Dataset section start
(** C7.  Whatever [str.lower] does: [add_task_by_project_name] resolves
    [project_name] over the projects; [ms] is the resolver's answer.  With
    no match it returns an error and the agent as it was.  With several
    matches it returns an error whose message lists every match as
    "index. name", one per line in collection order, and the agent as it
    was.  With exactly one match [(i, p)] it is [add_task] at the 1-based
    index [i]: the new pending task is put at the end of the tasks of [p],
    which is the project at position [i], the rest of the state is kept and
    the state is written to the session store.  Hence the agent changes
    only when the name resolves to exactly one project.  With [str.lower]
    the ASCII case map on ASCII text, "web" over "Website Redesign",
    "Website Launch", "Mobile App" is answered with the list
    "1. Website Redesign", "2. Website Launch". *)
Theorem add_task_by_project_name_unique :
  forall (lower : string -> string) today project_name task_name who descr
         due prio a,
  (exists ms,
    resolves lower p_name project_name (projects (state a)) ms /\
    match ms with
    | [] =>
        Py.add_task_by_project_name lower today project_name task_name who
                                    descr due prio a
        = (mkResult "add_task_by_project_name" (Some "error")
             ("Could not find project '" +:+ project_name
                +:+ "'. Please check the project name or create it first.")
             NoFields, a)
    | [(i, p)] =>
        Py.add_task_by_project_name lower today project_name task_name who
                                    descr due prio a
        = add_task today i task_name who descr due prio a /\
        exists before after,
          projects (state a) = before ++ p :: after /\
          Z.of_nat (length before) = i - 1 /\
          outcome (fst (Py.add_task_by_project_name lower today project_name
                          task_name who descr due prio a))
          = (None, FTask task_name (p_name p)) /\
          wrote_projects a
            (snd (Py.add_task_by_project_name lower today project_name
                    task_name who descr due prio a))
            (before
             ++ with_task (pending_task today task_name who descr due prio) p
             :: after)
    | _ =>
        Py.add_task_by_project_name lower today project_name task_name who
                                    descr due prio a
        = (mkResult "add_task_by_project_name" (Some "error")
             ("Found multiple projects matching '" +:+ project_name +:+ "':"
                +:+ Str.nl +:+ Str.join Str.nl (map match_line ms)
                +:+ Str.nl +:+ "Please be more specific.")
             NoFields, a)
    end /\
    (snd (Py.add_task_by_project_name lower today project_name task_name who
            descr due prio a) <> a ->
     exists m, ms = [m])) /\
  (ascii_lower_ok lower ->
   Py.add_task_by_project_name lower today "web" task_name who descr due prio
                               office
   = (mkResult "add_task_by_project_name" (Some "error")
        ("Found multiple projects matching 'web':" +:+ Str.nl
           +:+ "1. Website Redesign" +:+ Str.nl
           +:+ "2. Website Launch" +:+ Str.nl
           +:+ "Please be more specific.")
        NoFields, office)).
Proof.
  intros lower today pn tn who descr due prio a. split.
  - exists (Py.collect_matches lower p_name pn 0 (projects (state a)) []).
    pose proof (py_collect_matches_resolution lower p_name pn
                  (projects (state a))) as Hres.
    split; [exact Hres|].
    destruct (Py.collect_matches lower p_name pn 0 (projects (state a)) [])
      as [|[i p] [|m' ms]] eqn:E.
    + rewrite (py_add_task_by_project_name_none _ _ _ _ _ _ _ _ _ E).
      split; [reflexivity|]. intros H. now destruct H.
    + split; [|intros _; now exists (i, p)].
      rewrite (py_add_task_by_project_name_one _ _ _ _ _ _ _ _ _ _ _ E).
      split; [reflexivity|].
      assert (Hin : In (i, p)
                       (Py.collect_matches lower p_name pn 0
                          (projects (state a)) []))
        by (rewrite E; now left).
      destruct (py_listed_pair_splits _ _ _ _ _ _ Hin)
        as (before & after & Hsplit & Hn).
      exists before, after. split; [exact Hsplit|]. split; [exact Hn|].
      rewrite (add_task_at _ _ _ _ _ _ _ _ _ _ _ Hsplit Hn).
      split; [reflexivity | repeat split].
    + rewrite (py_add_task_by_project_name_ambiguous _ _ _ _ _ _ _ _ _ _ _ _ E).
      split; [reflexivity|]. intros H. now destruct H.
  - intros Hok.
    rewrite (py_add_task_by_project_name_ambiguous lower today office "web"
               tn who descr due prio
               (1, project_named "Website Redesign" [])
               (2, project_named "Website Launch" []) []).
    + reflexivity.
    + ascii_compute Hok. reflexivity.
Qed.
Dataset section end
Your answer should consist of the lines from the listing that hold the word "agent".

    no match it returns an error and the agent as it was.  With several
    "index. name", one per line in collection order, and the agent as it
    the state is written to the session store.  Hence the agent changes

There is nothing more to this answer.